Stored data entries
+++

(** * nba_prop_analyzer: edge discovery, matching, minutes gate and ranking

    A shallow embedding of the decision logic of the analyzer:

    - [analysis/edge_discovery/injury_edges.py], [scheme_edges.py],
      [role_edges.py]: the strength formulas of the edge detectors;
    - [analysis/matchup_engine.py]: matching of edges to props, the
      projection range and the betting direction;
    - [analysis/validation/minutes_gate.py]: the boolean gate and the
      continuous minutes-security score;
    - [output/ranker.py] and the tail of [main.py]: quality floor,
      diversification and final truncation.

    Numbers.  Python floats are read as exact rationals ([Q]); Python ints
    are [Z].  [statistics.stdev] computes the sample variance exactly (it
    works on fractions) and takes a square root at the very end, so a test
    [stdev l > t] with [0 <= t] is decided on the exact variance,
    [variance l > t * t]; where the value of the deviation itself is used
    the square root is a parameter of the development.

    Objects.  [Prop] objects are mutable and shared between the caller's
    list, the engine's index and the analyses it builds; they live in a
    store and are named by their position in it.  Everything else is only
    ever read after construction and is passed by value. *)

From Stdlib Require Import ZArith QArith Qminmax Qround Lqa List Bool Lia Floats Sorted.
From stdpp Require Import gmap strings list pretty.
(** * DevWell assistant chat widget (static/js/assistant_chat.js)

    A shallow embedding of the widget's text formatter [formatText] and of
    its event handlers (toggle, close, submit and the continuations of the
    two asynchronous requests), followed by the properties of the widget.

    JavaScript strings are sequences of UTF-16 code units; they are modelled
    as lists of numbers, so that the regular expressions of [formatText] and
    [String.prototype.trim] see exactly the characters the engine sees. *)

From Stdlib Require Import List NArith Bool String Ascii Arith Lia.
From Stdlib Require Import Floats.SpecFloat.
Import ListNotations.

Local Open Scope N_scope.

(* ===================================================================== *)
(** ** Strings *)
(* ===================================================================== *)

Module JsString.

Definition code_unit := N.
Definition jsstring := list code_unit.

(** The string literal [s] of the source (all literals there are ASCII). *)
Definition js (s : string) : jsstring :=
  map N_of_ascii (list_ascii_of_string s).

Definition LF : code_unit := 10.

Fixpoint str_eqb (a b : jsstring) : bool :=
  match a, b with
  | [], [] => true
  | x :: a', y :: b' => (x =? y) && str_eqb a' b'
  | _, _ => false
  end.
(** ** The Fallback Summarizer, step by step *)

Lemma not_nl_run run :
  Forall (fun c => is_not nl c = true) run <-> ~ In nl run.
Proof.
  induction run as [|c run IH].
  - split; [intros _ [] | constructor].
  - split.
    + intros H. inversion H as [|? ? Hc Hr]; subst. intros [E|Hin].
      * subst c. unfold is_not in Hc. now rewrite N.eqb_refl in Hc.
      * now apply IH.
    + intros H. constructor.
      * unfold is_not. destruct (N.eqb_spec c nl) as [->|]; [|reflexivity].
        exfalso. apply H. now left.
      * apply IH. intros Hin. apply H. now right.
Qed.

Lemma close_paren_spec s x :
  close_paren s = Some x <-> exists rest, s = ch ")" :: rest /\ x = (tt, rest).
Proof.
  unfold close_paren, Re.chr, Re.done. destruct s as [|c r].
  - split; [discriminate | intros (rest & E & _); discriminate].
  - destruct (N.eqb_spec c (ch ")")) as [->|Hne].
    + split; [intros [= <-]; now exists r | intros (rest & [= ->] & ->); reflexivity].
    + split; [discriminate | intros (rest & [= E _] & _); contradiction].
Qed.

Lemma label_end_sound s url rest :
  label_end s = Some ((url, tt), rest) ->
  s = [ch "]"; ch "("] ++ url ++ [ch ")"] ++ rest /\ ~ In nl url.
Proof.
  unfold label_end, Re.chr. destruct s as [|c1 [|c2 r]]; try discriminate.
  - destruct (N.eqb c1 (ch "]")); discriminate.
  - destruct (N.eqb_spec c1 (ch "]")) as [->|]; [|discriminate].
    destruct (N.eqb_spec c2 (ch "(")) as [->|]; [|discriminate].
    intros H. apply star_lazy_sound in H as (s' & -> & Hrun & Hk).
    apply close_paren_spec in Hk as (rest' & -> & [= <-]).
    split; [reflexivity | now apply not_nl_run].
Qed.

Lemma label_end_complete url rest :
  ~ In nl url ->
  label_end ([ch "]"; ch "("] ++ url ++ [ch ")"] ++ rest) <> None.
Proof.
  intros Hu. unfold label_end, Re.chr. cbn [app]. rewrite !N.eqb_refl.
  apply (star_lazy_complete (is_not nl) close_paren url (ch ")" :: rest) (tt, rest)).
  - now apply not_nl_run.
  - apply close_paren_spec. now exists rest.
Qed.

Lemma lazy_link_unfold s :
  lazy_link_re s
  = match Re.chr (ch "[") (Re.star_lazy (is_not nl) label_end) s with
    | Some ((label, _), rest) => Some (label, rest)
    | None => None
    end.
Proof. reflexivity. Qed.

Lemma lazy_link_sound s label rest :
  lazy_link_re s = Some (label, rest) ->
  exists url, link_occurrence s label url rest.
Proof.
  rewrite lazy_link_unfold. unfold Re.chr at 1.
  destruct s as [|c r]; [discriminate|].
  destruct (N.eqb_spec c (ch "[")) as [->|]; [|discriminate].
  destruct (Re.star_lazy _ _ r) as [[[run [url []]] rest0]|] eqn:E; [|discriminate].
  intros [= <- <-].
  apply star_lazy_sound in E as (s' & -> & Hrun & Hk).
  apply label_end_sound in Hk as (-> & Hu).
  exists url. repeat split; [now apply not_nl_run | exact Hu].
Qed.

Lemma lazy_link_complete s label url rest :
  link_occurrence s label url rest -> lazy_link_re s <> None.
Proof.
  intros (-> & Hl & Hu). rewrite lazy_link_unfold. unfold Re.chr at 1.
  cbn [app]. rewrite N.eqb_refl.
  pose proof (label_end_complete url rest Hu) as Hk.
  destruct (label_end _) as [x|] eqn:Ex; [|contradiction].
  pose proof (star_lazy_complete (is_not nl) label_end label _ x
                (proj2 (not_nl_run label) Hl) Ex) as H.
  destruct (Re.star_lazy _ _ _) as [[[run a] rest0]|]; [discriminate | contradiction].
Qed.

(** The first substitution of the fallback. *)
Lemma strip_links_spec release_notes :
  labels_for_links release_notes (Re.sub lazy_link_re Re.group1 release_notes).
Proof.
  remember (length release_notes) as n eqn:Hn.
  revert release_notes Hn. induction n as [n IH] using lt_wf_ind.
  intros s Hn. destruct s as [|c r].
  - constructor.
  - destruct (lazy_link_re (c :: r)) as [[label rest]|] eqn:E.
    + destruct (lazy_link_sound _ _ _ E) as (url & Hocc).
      pose proof Hocc as (Hs & _ & _).
      set (whole := [ch "["] ++ label ++ [ch "]"; ch "("] ++ url ++ [ch ")"]).
      assert (Hs' : c :: r = whole ++ rest).
      { rewrite Hs. unfold whole. now rewrite <- !app_assoc. }
      rewrite Hs' in E |- *.
      rewrite (sub_match lazy_link_re Re.group1 whole rest label); [|discriminate|exact E].
      cbn [Re.group1]. apply (labels_link _ label url rest).
      * rewrite <- Hs'. exact Hocc.
      * apply (IH (length rest)); [|reflexivity].
        subst n. rewrite Hs'. rewrite length_app. unfold whole. cbn. lia.
    + rewrite (sub_no_match _ _ _ _ E). constructor.
      * intros label url rest Hocc. now apply (lazy_link_complete _ _ _ _ Hocc).
      * apply (IH (length r)); [subst n; cbn; lia | reflexivity].
Qed.

Lemma strip_markers_spec s :
  Re.sub (class_re markup_markers) (fun _ => []) s = without_markers s.
Proof.
  rewrite sub_class. unfold without_markers.
  induction s as [|c r IH]; [reflexivity|].
  cbn [flat_map List.filter]. destruct (elem c markup_markers); cbn [negb app];
    now rewrite IH.
Qed.

Lemma star_nl_done s :
  exists run rest,
    Re.star_greedy (N.eqb nl) Re.done s = Some ((run, tt), rest)
    /\ s = run ++ rest /\ Forall (eq nl) run.
Proof.
  induction s as [|c r (run & rest & E & -> & Hrun)].
  - exists [], []. now repeat split.
  - cbn [Re.star_greedy]. destruct (N.eqb_spec nl c) as [<-|Hne].
    + rewrite E. exists (nl :: run), rest. repeat split. now constructor.
    + exists [], (c :: run ++ rest). now repeat split.
Qed.

Lemma newlines_none s : newlines s = None -> forall b, s <> nl :: b.
Proof.
  unfold newlines, Re.plus_greedy. intros H b ->.
  rewrite N.eqb_refl in H.
  destruct (star_nl_done b) as (run & rest & E & _). now rewrite E in H.
Qed.

Lemma newlines_some s run rest :
  newlines s = Some ((run, tt), rest) ->
  exists run', run = nl :: run' /\ s = run ++ rest /\ Forall (eq nl) run.
Proof.
  unfold newlines, Re.plus_greedy. destruct s as [|c r]; [discriminate|].
  destruct (N.eqb_spec nl c) as [<-|]; [|discriminate].
  destruct (star_nl_done r) as (run0 & rest0 & E & -> & Hrun). rewrite E.
  intros [= <- <-]. exists run0. repeat split. now constructor.
Qed.

Lemma newline_is_space : is_space nl = true.
Proof. reflexivity. Qed.

Lemma blank_lines_unfold s :
  blank_lines_re s
  = match Re.chr nl (Re.star_greedy is_space newlines) s with
    | Some (_, rest) => Some ([], rest)
    | None => None
    end.
Proof. reflexivity. Qed.

Lemma blank_lines_other c r : c <> nl -> blank_lines_re (c :: r) = None.
Proof.
  intros H. rewrite blank_lines_unfold. unfold Re.chr.
  destruct (N.eqb_spec c nl); [contradiction | reflexivity].
Qed.

Lemma blank_lines_none r : blank_lines_re (nl :: r) = None -> ~ blank_ahead r.
Proof.
  rewrite blank_lines_unfold. unfold Re.chr. rewrite N.eqb_refl.
  destruct (Re.star_greedy is_space newlines r) as [[x rest]|] eqn:E; [discriminate|].
  intros _ (ws & b & Hws & Hr).
  pose proof (star_greedy_none is_space newlines r E ws (nl :: b) Hws Hr) as Hk.
  now apply (newlines_none _ Hk b).
Qed.
Lemma clean_loop_disabled l (full : string) acc :
  clean_loop "" l (full, acc)
  = Ret ((full ++ Spec.chain_text l)%string, acc ++ filter Spec.text_nonempty l).
Proof.
  revert full acc; induction l as [|[t|p] l IH]; intros full acc; simpl.
  - rewrite StrFacts.append_nil_r, app_nil_r; reflexivity.
  - rewrite IH, StrFacts.append_assoc.
    destruct (Str.nonempty t); simpl; rewrite <- ?app_assoc; reflexivity.
  - rewrite IH, <- app_assoc; reflexivity.
Qed.

Lemma sub_without_matches (r : pattern) (t : string) :
  Spec.spans_ok 0 (String.length t) (sre_matches r t) = true ->
  Re.pattern_sub_empty r t = Spec.without_matches r t.
Proof.
  intros Hok; exact (EraseFacts.sub_from_erase t (sre_matches r t) 0 Hok).
Qed.

Lemma clean_loop_enabled (pat : string) (r : pattern) l (full : string) acc :
  Str.nonempty pat = true ->
  re_compile pat = Some r ->
  Spec.scans_ok r l ->
  clean_loop pat l (full, acc)
  = Ret ((full ++ Spec.chain_text l)%string, acc ++ Spec.cleaned r l).
Proof.
  intros Hne Hc; revert full acc; induction l as [|[t|p] l IH];
    intros full acc Hok; simpl.
  - rewrite StrFacts.append_nil_r, app_nil_r; reflexivity.
  - rewrite Hne; unfold Re.re_sub; rewrite Hc; simpl.
    rewrite sub_without_matches by (apply Hok; left; reflexivity).
    rewrite IH by (intros t' Ht'; apply Hok; right; exact Ht').
    rewrite StrFacts.append_assoc; unfold Spec.text_items; simpl.
    destruct (Str.nonempty (Spec.without_matches r t)); simpl;
      rewrite <- ?app_assoc; reflexivity.
  - rewrite IH by (intros t' Ht'; apply Hok; right; exact Ht').
    rewrite <- app_assoc; reflexivity.
Qed.

Lemma filter_opaques l :
  Spec.opaques (filter Spec.text_nonempty l) = Spec.opaques l.
Proof.
  induction l as [|[t|p] l IH]; simpl; [reflexivity | | rewrite IH; reflexivity].
  destruct (Str.nonempty t); simpl; exact IH.
Qed.

Lemma cleaned_opaques (r : pattern) l :
  Spec.opaques (Spec.cleaned r l) = Spec.opaques l.
Proof.
  induction l as [|[t|p] l IH]; simpl; [reflexivity | | rewrite IH; reflexivity].
  unfold Spec.text_items; destruct (truthy (Some (Spec.without_matches r t)));
    simpl; exact IH.
Qed.

Lemma filter_all_nonempty l :
  Forall (fun c => Spec.text_nonempty c = true) l ->
  filter Spec.text_nonempty l = l.
Proof.
  induction 1 as [|c l Hc Hl IH]; simpl; [reflexivity|].
  rewrite Hc, IH; reflexivity.
Qed.

Lemma cleaned_nonempty (r : pattern) l :
  Forall (fun c => Spec.text_nonempty c = true) (Spec.cleaned r l).
Proof.
  induction l as [|[t|p] l IH]; simpl; [constructor | |].
  - apply Forall_app; split; [apply text_items_nonempty | exact IH].
  - constructor; [reflexivity | exact IH].
Qed.

Lemma filter_nonempty l :
  Forall (fun c => Spec.text_nonempty c = true) (filter Spec.text_nonempty l).
Proof.
  apply Forall_forall; intros c Hc; apply filter_In in Hc; tauto.
Qed.

(** The cleaner on a sequence whose patterns, when there is one,
    compiles. *)
Lemma clean_chain_result (pat : string) (r : pattern) l :
  (pat <> "" -> re_compile pat = Some r /\ Spec.scans_ok r l) ->
  clean_chain pat l
  = Ret (Spec.chain_text l,
         if Str.nonempty pat then Spec.cleaned r l else filter Spec.text_nonempty l).
Proof.
  intros Hpat; unfold clean_chain.
  destruct (Str.nonempty pat) eqn:Hne.
  - destruct Hpat as [Hc Hok]; [apply StrFacts.nonempty_true; exact Hne|].
    exact (clean_loop_enabled pat r l "" [] Hne Hc Hok).
  - apply StrFacts.nonempty_false in Hne; subst pat.
    exact (clean_loop_disabled l "" []).
Qed.
(** One alternative of a membership in the log: a line of another kind, or
    the line of the step. *)
Ltac log_case H :=
  first
    [ discriminate H
    | let Hpos := fresh in
      let Heq := fresh in
      destruct H as [Hpos Heq];
      first [ discriminate Heq | injection Heq as ->; by split ] ].

(** C3, as the code has it.  For a frame that passes schema validation, the
    Transformer prints the count of a cleaning step exactly when the count
    it computed is positive; a step that found nothing prints nothing. *)
Theorem C3_counts_are_printed_when_positive
    (to_datetime : list (option string) → nat → option datetime)
    (df : DataFrame) (n : nat) :
  schema_ok df →
  let log := trace (transform_data to_datetime df) in
  (Say (RemovingInvalidTs n) ∈ log ↔ n = invalid_ts to_datetime df ∧ 0 < n)
  ∧ (Say (RemovingNegative n) ∈ log ↔ n = negative_amounts to_datetime df ∧ 0 < n)
  ∧ (Say (RemovingNull n) ∈ log ↔ n = null_amounts to_datetime df ∧ 0 < n)
  ∧ (Say (RemovingDuplicates n) ∈ log ↔ n = duplicates to_datetime df ∧ 0 < n).
Proof.
  intros Hs log. subst log. unfold trace. rewrite transform_data_run by done.
  cbn [fst]. unfold transform_log.
  repeat setoid_rewrite elem_of_app.
  repeat setoid_rewrite elem_of_said_if.
  repeat setoid_rewrite list_elem_of_singleton.
  repeat setoid_rewrite Nat.ltb_lt.
  split; [|split; [|split]]; (split; intros Hm; [|destruct Hm as [-> Hm]; auto 10]).
  all: destruct Hm as [Hm|[Hm|[Hm|[Hm|[Hm|[Hm|Hm]]]]]]; log_case Hm.
Qed.

Lemma C3_counts_are_printed_when_positive_witness :
  schema_ok Examples.mixed
  ∧ (Say (RemovingInvalidTs 1)
       ∈ trace (transform_data Reference.to_datetime Examples.mixed)
     ↔ 1 = invalid_ts Reference.to_datetime Examples.mixed ∧ 0 < 1)
  ∧ (Say (RemovingNegative 1)
       ∈ trace (transform_data Reference.to_datetime Examples.mixed)
     ↔ 1 = negative_amounts Reference.to_datetime Examples.mixed ∧ 0 < 1)
  ∧ (Say (RemovingNull 1)
       ∈ trace (transform_data Reference.to_datetime Examples.mixed)
     ↔ 1 = null_amounts Reference.to_datetime Examples.mixed ∧ 0 < 1)
  ∧ (Say (RemovingDuplicates 1)
       ∈ trace (transform_data Reference.to_datetime Examples.mixed)
     ↔ 1 = duplicates Reference.to_datetime Examples.mixed ∧ 0 < 1).
Proof.
  split; [unfold schema_ok; compute_done|].
  apply (C3_counts_are_printed_when_positive Reference.to_datetime Examples.mixed 1).
  unfold schema_ok. compute_done.
Defined.

(** C3 fails as stated: for a frame that needs no cleaning the Transformer
    prints the phase banner and the number of records, and none of the four
    counts. *)
Lemma C3_counterexample :
  schema_ok Examples.clean
  ∧ transform_data Reference.to_datetime Examples.clean
    = ([Say (Phase "TRANSFORM PHASE"); Say (Transformed 1)],
       Return Examples.clean_out).
Proof. split; [unfold schema_ok; compute_done | by vm_compute]. Qed.

(** C4, as the code has it.  On a frame with the raw columns in which every
    timestamp parses, every amount is a number that is not negative and no
    order id repeats, the Transformer drops nothing: it prints no removal
    count and returns one row for each row, in order.  What it returns has
    no [timestamp] column: given its own output, the Transformer stops at
    schema validation with status 1. *)
Theorem C4_no_drops_on_clean_input
    (to_datetime : list (option string) → nat → option datetime)
    (df : DataFrame) :
  schema_ok df →
  Forall (λ ir, quality ir.2 = true) (annotated to_datetime df) →
  NoDup (order_ids df) →
  ∃ out,
    transform_data to_datetime df
    = ([Say (Phase "TRANSFORM PHASE"); Say (Transformed (len df))], Return out)
    ∧ rows out = prod_map id finalize <$> annotated to_datetime df
    ∧ len out = len df
    ∧ transform_data to_datetime out
      = ([Say (Phase "TRANSFORM PHASE"); Say (ErrMissingColumns {["timestamp"]})],
         Exit 1).
Proof.
  intros Hs Hq Hnd.
  destruct (clean_input_log to_datetime df Hq Hnd) as [Hrows Hlog].
  exists (transform_out to_datetime df).
  split; [by rewrite transform_data_run, Hlog|]. split; [done|]. split.
  - unfold len at 1. by rewrite Hrows, length_fmap, length_annotated.
  - apply (transform_rerun_exits to_datetime df). by rewrite transform_data_run.
Qed.

Lemma C4_no_drops_on_clean_input_witness :
  schema_ok Examples.clean
  ∧ Forall (λ ir, quality ir.2 = true) (annotated Reference.to_datetime Examples.clean)
  ∧ NoDup (order_ids Examples.clean)
  ∧ ∃ out,
      transform_data Reference.to_datetime Examples.clean
      = ([Say (Phase "TRANSFORM PHASE"); Say (Transformed (len Examples.clean))],
         Return out)
      ∧ rows out = prod_map id finalize <$> annotated Reference.to_datetime Examples.clean
      ∧ len out = len Examples.clean
      ∧ transform_data Reference.to_datetime out
        = ([Say (Phase "TRANSFORM PHASE"); Say (ErrMissingColumns {["timestamp"]})],
           Exit 1).
Proof.
  assert (H1 : schema_ok Examples.clean) by (unfold schema_ok; compute_done).
  assert (H2 : Forall (λ ir, quality ir.2 = true)
                 (annotated Reference.to_datetime Examples.clean))
    by (vm_compute; repeat constructor).
  assert (H3 : NoDup (order_ids Examples.clean))
    by (vm_compute; repeat constructor; by intros ?%elem_of_nil).
  split; [done|]. split; [done|]. split; [done|].
  exact (C4_no_drops_on_clean_input Reference.to_datetime Examples.clean H1 H2 H3).
Defined.

(** C4 fails as stated: the Transformer does not succeed on its own
    output. *)
Lemma C4_counterexample :
  (transform_data Reference.to_datetime Examples.clean).2 = Return Examples.clean_out
  ∧ transform_data Reference.to_datetime Examples.clean_out
    = ([Say (Phase "TRANSFORM PHASE"); Say (ErrMissingColumns {["timestamp"]})],
       Exit 1).
Proof. split; by vm_compute. Qed.

(** C10.  Schema validation looks only at the union of the keys of the
    decoded records.  When every required field is a key of at least one
    record, validation passes, also if single records lack fields.  A field
    a record lacks is a missing value in its row, and the transform returns
    a frame in which a record without [amount] or without [timestamp] has no
    row.  A record without [category] is not dropped for that: when its
    timestamp parses, its amount is a number that is not negative and no
    such record above it has its order id, its row is in the output, with
    its own id, user and amount, and with the category "Unknown"; and
    whenever its row is in the output the category is "Unknown". *)
Theorem C10_schema_is_checked_on_the_union_of_keys
    (to_datetime : list (option string) → nat → option datetime)
    (rs : list record) :
  null_is_NaT to_datetime →
  (∀ c, c ∈ required_cols → ∃ r, r ∈ rs ∧ c ∈ keys r) →
  validate_schema (DataFrame_of rs) = ([], Return true)
  ∧ (∀ rs', ⋃ (keys <$> rs') = ⋃ (keys <$> rs) →
       validate_schema (DataFrame_of rs') = ([], Return true))
  ∧ ∃ log out,
      transform_data to_datetime (DataFrame_of rs) = (log, Return out)
      ∧ ∀ i r, rs !! i = Some r →
          let parsed := to_datetime ((λ r, cell (j_timestamp r)) <$> rs) in
          rows (DataFrame_of rs) !! i = Some (i, to_row r)
          ∧ (j_amount r = Absent →
               amount (to_row r) = None ∧ i ∉ labels out)
          ∧ (j_timestamp r = Absent →
               timestamp (to_row r) = None ∧ i ∉ labels out)
          ∧ (j_category r = Absent →
               category (to_row r) = None
               ∧ (∀ r', (i, r') ∈ rows out → category r' = Some "Unknown")
               ∧ (is_Some (parsed i) →
                  (∃ q, cell (j_amount r) = Some q ∧ (0 <= q)%Q) →
                  (∀ j r0, j < i → rs !! j = Some r0 →
                     is_Some (parsed j) →
                     (∃ q, cell (j_amount r0) = Some q ∧ (0 <= q)%Q) →
                     id_cell (j_order_id r0) ≠ id_cell (j_order_id r)) →
                  ∃ r', (i, r') ∈ rows out
                        ∧ category r' = Some "Unknown"
                        ∧ order_id r' = id_cell (j_order_id r)
                        ∧ user_id r' = cell (j_user_id r)
                        ∧ amount r' = cell (j_amount r)
                        ∧ ts_clean r' = parsed i)).
Proof.
  intros Hnull Hkeys%schema_ok_DataFrame_of.
  split; [by apply validate_schema_ok|]. split.
  { intros rs' E. apply validate_schema_ok.
    unfold schema_ok in *. by rewrite columns_DataFrame_of, E. }
  destruct (transform_data_returns to_datetime _ Hkeys) as (log & out & Hrun).
  exists log, out. split; [done|].
  assert (Hout : (transform_data to_datetime (DataFrame_of rs)).2 = Return out)
    by by rewrite Hrun.
  intros i r Hr parsed. split; [|split; [|split]].
  - unfold DataFrame_of. cbn [rows]. by rewrite list_lookup_imap, Hr.
  - intros Ha. split; [unfold to_row; cbn; by rewrite Ha|].
    intros ([j r'] & -> & Hin)%list_elem_of_fmap. simpl in Hr.
    destruct (output_row_origin _ _ _ _ _ Hout Hin) as (r0 & Hr0 & _ & _ & Hge).
    rewrite Hr in Hr0. injection Hr0 as <-. by rewrite Ha in Hge.
  - intros Ht. split; [unfold to_row; cbn; by rewrite Ht|].
    intros ([j r'] & -> & Hin)%list_elem_of_fmap. simpl in Hr.
    destruct (output_row_origin _ _ _ _ _ Hout Hin) as (r0 & Hr0 & _ & Hts & _).
    rewrite Hr in Hr0. injection Hr0 as <-.
    rewrite Hnull in Hts; [done|].
    rewrite list_lookup_fmap, Hr. simpl. by rewrite Ht.
  - intros Hc. split; [unfold to_row; cbn; by rewrite Hc|]. split.
    + intros r' Hin.
      destruct (output_row_origin _ _ _ _ _ Hout Hin) as (r0 & Hr0 & -> & _ & _).
      rewrite Hr in Hr0. injection Hr0 as <-. simpl. by rewrite Hc.
    + intros [t Ht] Ham Hfirst.
      apply transform_data_Return in Hout as [_ ->].
      eexists. split.
      * apply (output_row_kept to_datetime rs i r Hr).
        -- fold parsed. by rewrite Ht.
        -- by apply ge0_Some.
        -- intros j r0 Hj Hr0 Hq1 Hq2. apply (Hfirst j r0 Hj Hr0).
           ++ fold parsed in Hq1. by destruct (parsed j).
           ++ by apply ge0_Some.
      * simpl. by rewrite Hc.
Qed.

+++

WHAT THE TASK ASKS: Stop after the line containing "ever read after": print exactly the lines from the start of the entries above up to it, that line included.

TASK SOLUTION:
(** * nba_prop_analyzer: edge discovery, matching, minutes gate and ranking

    A shallow embedding of the decision logic of the analyzer:

    - [analysis/edge_discovery/injury_edges.py], [scheme_edges.py],
      [role_edges.py]: the strength formulas of the edge detectors;
    - [analysis/matchup_engine.py]: matching of edges to props, the
      projection range and the betting direction;
    - [analysis/validation/minutes_gate.py]: the boolean gate and the
      continuous minutes-security score;
    - [output/ranker.py] and the tail of [main.py]: quality floor,
      diversification and final truncation.

    Numbers.  Python floats are read as exact rationals ([Q]); Python ints
    are [Z].  [statistics.stdev] computes the sample variance exactly (it
    works on fractions) and takes a square root at the very end, so a test
    [stdev l > t] with [0 <= t] is decided on the exact variance,
    [variance l > t * t]; where the value of the deviation itself is used
    the square root is a parameter of the development.

    Objects.  [Prop] objects are mutable and shared between the caller's
    list, the engine's index and the analyses it builds; they live in a
    store and are named by their position in it.  Everything else is only
    ever read after construction and is passed by value. *)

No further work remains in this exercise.